Copy the listing below line for line, from its opening line to the one with "l) answers (lib_random l))", both included; stop there.

────

(* ===== verification/Evp.v ===== *)
(** The wrappers of libcrypto: [common/src/crypto.cpp] call by call, and [fail_openssl] and
    [clear_openssl_errors] of [common/src/error.cpp].

    [Lib] is libcrypto as the wrappers use it: its objects, the error queue of the thread, how
    the next calls end and what its random generator draws. A call that fails pushes its errors;
    every other one does what the primitives of [Crypto] say. Freeing an object that is not there
    is [OutOfBounds]. A local [Guard] is [guarded]: its destructor runs however the scope ends.

    [crypto_call] has every function of the interface, [run_call] is its wrapper and [spec_call]
    what the rest of the development takes the function to be. *)

From S2P Require Import Prelude Endian Protocol Messages Crypto.

(** * libcrypto *)

(** A cipher context: the key stays, a nonce starts a new message. *)
Record cctx := mk_cctx { cx_key : option (AeadAlgorithm * bytes); cx_nonce : bytes; cx_aad : bytes; cx_data : bytes }.

Inductive object := Plain | Hashing (data : bytes) | Ciphering (c : cctx).

Record Lib := mk_Lib {
  lib_objects : gmap Z object;
  lib_next : Z;
  lib_errors : list Z;
  lib_answers : list (option (list Z));
  lib_random : list bytes;
}.

Definition with_objects o l := mk_Lib o (lib_next l) (lib_errors l) (lib_answers l) (lib_random l).
Definition with_errors e l := mk_Lib (lib_objects l) (lib_next l) e (lib_answers l) (lib_random l).

(** Whether the next call succeeds; one that does not pushes its errors. *)
Definition answered : M Lib bool := fun l =>
  match lib_answers l with
  | [] => (Ok true, l)
  | None :: answers => (Ok true, mk_Lib (lib_objects l) (lib_next l) (lib_errors l) answers (lib_random l))
  | Some errors :: answers => (Ok false, mk_Lib (lib_objects l) (lib_next l) (lib_errors l ++ errors) answers (lib_random l))
  end.

(** A new object, or the null pointer. *)
Definition evp_new (o : object) : M Lib (option Z) :=
  let* ok := answered in
  if ok then fun l => (Ok (Some (lib_next l)),
      mk_Lib (<[lib_next l := o]> (lib_objects l)) (lib_next l + 1) (lib_errors l) (lib_answers l) (lib_random l))
  else mret None.

Definition evp_free (id : Z) : M Lib unit := fun l =>
  match lib_objects l !! id with
  | Some _ => (Ok tt, with_objects (delete id (lib_objects l)) l)
  | None => (Err OutOfBounds, l)
  end.

(** What the generator draws next. *)
Definition draw (n : Z) : M Lib bytes := fun l =>
  match lib_random l with
  | [] => (Err Blocks, l)
  | b :: rest => (Ok (ztake n b), mk_Lib (lib_objects l) (lib_next l) (lib_errors l) (lib_answers l) rest)
  end.

Section Evp.
Context `{AeadCipher} `{Openssl} (error_string : Z -> bytes).

Definition clear_openssl_errors : M Lib unit := mmodify (with_errors []).

Definition fail_openssl {A} (what : string) : M Lib A := fun l =>
  let message := str what ++
    match lib_errors l with
    | [] => str ": libcrypto reported no reason"
    | code :: _ => str ": " ++ error_string code
    end in
  (Err (Error message), with_errors [] l).

(** A call whose result is compared with one. *)
Definition evp (what : string) : M Lib unit :=
  let* ok := answered in if ok then mret tt else fail_openssl what.

Definition fail_unless (b : bool) (what : string) : M Lib unit :=
  if b then mret tt else mthrow (Error (str what)).

(** [static_cast<int>] of a length, and the bytes the library then reads. *)
Definition int_len (n : Z) : Z := i32 (u32 n).
Definition readable (b : bytes) : bytes := ztake (int_len (len b)) b.

(** The destructors of the pointers that are not null. *)
Fixpoint free_all (hs : list (option Z)) : M Lib unit :=
  match hs with
  | [] => mret tt
  | None :: hs => free_all hs
  | Some id :: hs => do* evp_free id in free_all hs
  end.

Definition guarded {A} (hs : list (option Z)) (body : M Lib A) : M Lib A := fun l =>
  let '(r, l) := body l in
  let '(freed, l) := free_all hs l in
  (match freed with Ok _ => r | Err e => Err e end, l).

(** The destructors of a constructor that did not finish. *)
Definition unless_built {A} (hs : list (option Z)) (body : M Lib A) : M Lib A := fun l =>
  match body l with
  | (Ok a, l) => (Ok a, l)
  | (Err e, l) => let '(freed, l) := free_all hs l in (match freed with Ok _ => Err e | Err e' => Err e' end, l)
  end.

(** * Randomness and hashing *)

Definition evp_random_bytes (n : Z) : M Lib bytes :=
  if n =? 0 then mret []
  else do* evp "the system random number generator failed" in draw (int_len n).
(** A step that leaves the lines alone. *)
Lemma display_ok_step total n d i t t' p :
  display_ok total n d -> d_threads d !! i = Some t ->
  total_bytes_ p = total -> 0 <= uncounted t' ->
  transferred_ (d_progress d) <= transferred_ p ->
  transferred_ p + uncounted t' = transferred_ (d_progress d) + uncounted t ->
  (if render_mutex_ p then 1 else 0) = (if render_mutex_ (d_progress d) then 1 else 0) - holding t + holding t' ->
  display_ok total n (mk_Display p (d_clock d) (<[i := t']> (d_threads d)) (d_lines d ++ [])).
Proof.
  intros [Ht Hc Hs Hf Hm Hl Ho] Hi Htot Hu Hle Hsum Hmut. rewrite app_nil_r. split; cbn [d_progress d_threads d_lines].
  - done.
  - lia.
  - rewrite (tally_insert _ _ _ _ _ Hi). lia.
  - by apply Forall_insert.
  - rewrite (tally_insert _ _ _ _ _ Hi). lia.
  - eapply Forall_impl; [exact Hl|]. intros l. by apply line_ok_later.
  - done.
Qed.

Lemma render_ok total n d i :
  display_ok total n d -> d_threads d !! i = Some Rendering -> transferred_ (d_progress d) <= total -> total * 100 < 2 ^ 64 ->
  let '(line, p) := render (d_progress d) (d_clock d) false in
  display_ok total n (mk_Display p (d_clock d) (<[i := Unlocking]> (d_threads d)) (d_lines d ++ [line])).
Proof.
  intros [Ht Hc Hs Hf Hm Hl Ho] Hi Hle Htot. cbn. destruct (percent_ok (d_progress d) (transferred_ (d_progress d))) as [Hp Hr]; [lia|lia|].
  split; cbn [d_progress d_threads d_lines total_bytes_ transferred_ render_mutex_].
  - done.
  - done.
  - rewrite (tally_insert _ _ _ _ _ Hi). cbn. lia.
  - by apply Forall_insert.
  - rewrite (tally_insert _ _ _ _ _ Hi). cbn. lia.
  - apply Forall_app. split; [done|]. constructor; [|constructor]. split_and!; cbn; try lia. by rewrite Hp, Ht.
  - intros j k a b Hjk Ha Hb. apply lookup_snoc_Some in Hb as [[Hk Hb]|[-> <-]].
    + apply (Ho j k a b Hjk); [|done]. by rewrite lookup_app_l in Ha by lia.
    + cbn. rewrite lookup_app_l in Ha by lia. rewrite Forall_forall in Hl. apply Hl; by eapply list_elem_of_lookup_2.
Qed.

Lemma display_step_ok total n d ev :
  display_ok total n d -> 0 <= call_bytes ev d -> n + call_bytes ev d <= total -> total * 100 < 2 ^ 64 ->
  display_ok total (n + call_bytes ev d) (display_step d ev).
Proof.
  intros Hd Hmore Hle Htot. unfold call_bytes in *. destruct ev as [i bytes|i|ms]; cbn [display_step] in *.
  - destruct (d_threads d !! i) as [t|] eqn:Hi; [|by rewrite bool_decide_eq_false_2, Z.add_0_r by done].
    destruct t; try (by rewrite bool_decide_eq_false_2, Z.add_0_r by done). rewrite bool_decide_eq_true_2 in * by done.
    destruct Hd as [Ht Hc Hs Hf Hm Hl Ho]. split; cbn [d_progress d_threads d_lines]; try done.
    + rewrite (tally_insert _ _ _ _ _ Hi). cbn. lia.
    + by apply Forall_insert.
    + rewrite (tally_insert _ _ _ _ _ Hi). cbn. lia.
  - rewrite Z.add_0_r in *. destruct (d_threads d !! i) as [t|] eqn:Hi; [|done].
    assert (0 <= uncounted t) as Hu by (eapply (Forall_lookup_1 _ _ _ _ (do_calls _ _ _ Hd)); exact Hi).
    assert (transferred_ (d_progress d) + uncounted t <= n) as Hn.
    { rewrite <- (do_sum _ _ _ Hd). apply Zplus_le_compat_l, tally_elem; [apply Hd|by eapply list_elem_of_lookup_2]. }
    pose proof (do_total _ _ _ Hd) as Ht. pose proof (do_counted _ _ _ Hd) as Hc.
    destruct t as [|bytes| |now|now last| | |]; cbn [advance_step uncounted] in *.
    + apply (display_ok_step total n d i Idle Idle); try done; cbn; lia.
    + eapply display_ok_step; [done|done|done| | | |]; cbn; rewrite ?u64_small by (unfold is_u; lia); destruct (enabled_ (d_progress d)); cbn; lia.
    + apply (display_ok_step total n d i ReadingClock); try done; cbn; lia.
    + apply (display_ok_step total n d i (ReadingLast now)); try done; destruct (_ <? kRenderIntervalMs); cbn; lia.
    + destruct (_ =? _); apply (display_ok_step total n d i (Swapping now last)); try done; cbn; lia.
    + destruct (render_mutex_ (d_progress d)) eqn:Em; apply (display_ok_step total n d i Locking); try done; cbn; rewrite ?Em; lia.
    + apply (render_ok total n d i); try done. lia.
    + apply (display_ok_step total n d i Unlocking); try done. cbn. pose proof (do_mutex _ _ _ Hd) as Hm.
      assert (1 <= tally holding (d_threads d)).
      { apply (tally_elem holding _ Unlocking); [apply Forall_true; by intros []|by eapply list_elem_of_lookup_2]. }
      destruct (render_mutex_ (d_progress d)); lia.
  - rewrite Z.add_0_r. destruct Hd. by split.
Qed.

Lemma call_bytes_nonneg ev d : sensible ev -> 0 <= call_bytes ev d.
Proof. destruct ev; cbn; try done. by destruct (bool_decide _). Qed.

Lemma called_nonneg evs : forall d, Forall sensible evs -> 0 <= called evs d.
Proof.
  induction evs as [|ev evs IH]; intros d Hev; cbn; [done|]. apply Forall_cons in Hev as [He Hev].
  pose proof (call_bytes_nonneg ev d He). specialize (IH (display_step d ev) Hev). lia.
Qed.

Lemma display_run_ok total evs : forall n d,
  display_ok total n d -> Forall sensible evs ->
  n + called evs d <= total -> total * 100 < 2 ^ 64 -> display_ok total (n + called evs d) (display_run evs d).
Proof.
  induction evs as [|ev evs IH]; intros n d Hd Hev Hle Htot; cbn [called display_run foldl] in *; [by rewrite Z.add_0_r|].
  apply Forall_cons in Hev as [He Hev]. pose proof (call_bytes_nonneg ev d He). pose proof (called_nonneg evs (display_step d ev) Hev).
  rewrite Z.add_assoc. apply IH; [|done|lia|done]. apply display_step_ok; [done|done|lia|done].
Qed.

(** C40. However the threads of a transfer interleave in [advance], no byte is counted twice or
    lost, never two of them draw at once, and every line drawn is true: a percentage from 0 to
    100 of the bytes it shows, which never go back from one line to the next. *)
Theorem progress_counts total enabled tty start threads evs :
  Forall sensible evs ->
  let d0 := new_Display (new_Progress total enabled tty start) start threads in
  let d := display_run evs d0 in
  called evs d0 <= total -> total * 100 < 2 ^ 64 ->
  (Forall (fun t => t = Idle) (d_threads d) -> transferred_ (d_progress d) = called evs d0) /\
  tally holding (d_threads d) <= 1 /\
  Forall (line_ok total (called evs d0)) (d_lines d) /\
  forall i j a b, (i < j)%nat -> d_lines d !! i = Some a -> d_lines d !! j = Some b -> sh_transferred a <= sh_transferred b.
Proof.
  intros Hev d0 d Hle Htot. assert (display_ok total 0 d0) as H0.
  { split; cbn; try done; [|by apply Forall_replicate|]; by rewrite tally_idle. }
  apply (display_run_ok total evs 0 d0) in H0; [|done..]. rewrite Z.add_0_l in H0. fold d in H0.
  assert (0 <= tally uncounted (d_threads d)) as Hu by (pose proof (do_calls _ _ _ H0) as Hf; induction Hf; cbn; lia).
  pose proof (do_sum _ _ _ H0) as Hs. split_and!.
  - intros Hidle. rewrite <- Hs. assert (tally uncounted (d_threads d) = 0) as ->; [|lia].
    clear -Hidle. induction Hidle as [|t ts -> _ IH]; cbn; [done|]. lia.
  - rewrite (do_mutex _ _ _ H0). by destruct (render_mutex_ _).
  - eapply Forall_impl; [apply (do_lines _ _ _ H0)|]. intros l. apply line_ok_later. lia.
  - apply (do_order _ _ _ H0).
Qed.

(** * The theorem at work *)

(** Two threads; both read the clock, and the second, which read it a millisecond later, draws
    before the first has looked when the last line was drawn. *)
Definition sample_turns : list pevent :=
  [Call 0 600; Call 1 400; Step 0; Step 1; Step 0; Tick 1; Step 1; Step 1; Step 1; Step 1; Step 1; Step 1;
   Step 0; Step 0; Step 0; Step 0; Step 0].

Definition sample_display : Display := new_Display (new_Progress 1000 true true 5000) 5000 2.

Lemma progress_counts_witness :
  let d := display_run sample_turns sample_display in
  transferred_ (d_progress d) = 1000 /\ Forall (line_ok 1000 1000) (d_lines d) /\ d_threads d = [Idle; Idle].
Proof.
  assert (Forall sensible sample_turns) as Hs by (repeat constructor; discriminate).
  assert (called sample_turns sample_display = 1000) as Hc by (vm_compute; reflexivity).
  destruct (progress_counts 1000 true true 5000 2 sample_turns Hs) as (H1 & _ & H3 & _).
  - change (called sample_turns sample_display <= 1000). rewrite Hc. reflexivity.
  - reflexivity.
  - change (new_Display (new_Progress 1000 true true 5000) 5000 2) with sample_display in H1, H3. rewrite Hc in H1, H3.
    split; [apply H1; vm_compute; repeat constructor|]. split; [exact H3|]. vm_compute. reflexivity.
Defined.

(** The time since the last line is the difference of two readings without a sign: the thread
    that read the clock first finds the line of the other in its future, 2^64 - 1 milliseconds
    ago, draws again one millisecond later and sets the time of the last line back. *)
Lemma late_reading_draws_again :
  let d := display_run sample_turns sample_display in
  sh_elapsed_ms <$> d_lines d = [1; 1] /\ last_render_ms_ (d_progress d) = 5000 /\ d_clock d = 5001.
Proof. by vm_compute. Qed.

(** One thread by itself waits the interval out. *)
Lemma alone_waits p bytes now :
  enabled_ p = true -> 0 <= last_render_ms_ p <= now -> now < 2 ^ 64 -> now - last_render_ms_ p < kRenderIntervalMs ->
  let d := display_run [Call 0 bytes; Step 0; Step 0; Step 0] (new_Display p now 1) in
  d_lines d = [] /\ d_threads d = [Idle].
Proof.
  intros He Hl Hn Hd. cbn. rewrite He. cbn. rewrite u64_small by (unfold is_u; lia).
  by rewrite (proj2 (Z.ltb_lt _ _) Hd).
Qed.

────

## Result of the exercise
(* ===== verification/Evp.v ===== *)
(** The wrappers of libcrypto: [common/src/crypto.cpp] call by call, and [fail_openssl] and
    [clear_openssl_errors] of [common/src/error.cpp].

    [Lib] is libcrypto as the wrappers use it: its objects, the error queue of the thread, how
    the next calls end and what its random generator draws. A call that fails pushes its errors;
    every other one does what the primitives of [Crypto] say. Freeing an object that is not there
    is [OutOfBounds]. A local [Guard] is [guarded]: its destructor runs however the scope ends.

    [crypto_call] has every function of the interface, [run_call] is its wrapper and [spec_call]
    what the rest of the development takes the function to be. *)

From S2P Require Import Prelude Endian Protocol Messages Crypto.

(** * libcrypto *)

(** A cipher context: the key stays, a nonce starts a new message. *)
Record cctx := mk_cctx { cx_key : option (AeadAlgorithm * bytes); cx_nonce : bytes; cx_aad : bytes; cx_data : bytes }.

Inductive object := Plain | Hashing (data : bytes) | Ciphering (c : cctx).

Record Lib := mk_Lib {
  lib_objects : gmap Z object;
  lib_next : Z;
  lib_errors : list Z;
  lib_answers : list (option (list Z));
  lib_random : list bytes;
}.

Definition with_objects o l := mk_Lib o (lib_next l) (lib_errors l) (lib_answers l) (lib_random l).
Definition with_errors e l := mk_Lib (lib_objects l) (lib_next l) e (lib_answers l) (lib_random l).

(** Whether the next call succeeds; one that does not pushes its errors. *)
Definition answered : M Lib bool := fun l =>
  match lib_answers l with
  | [] => (Ok true, l)
  | None :: answers => (Ok true, mk_Lib (lib_objects l) (lib_next l) (lib_errors l) answers (lib_random l))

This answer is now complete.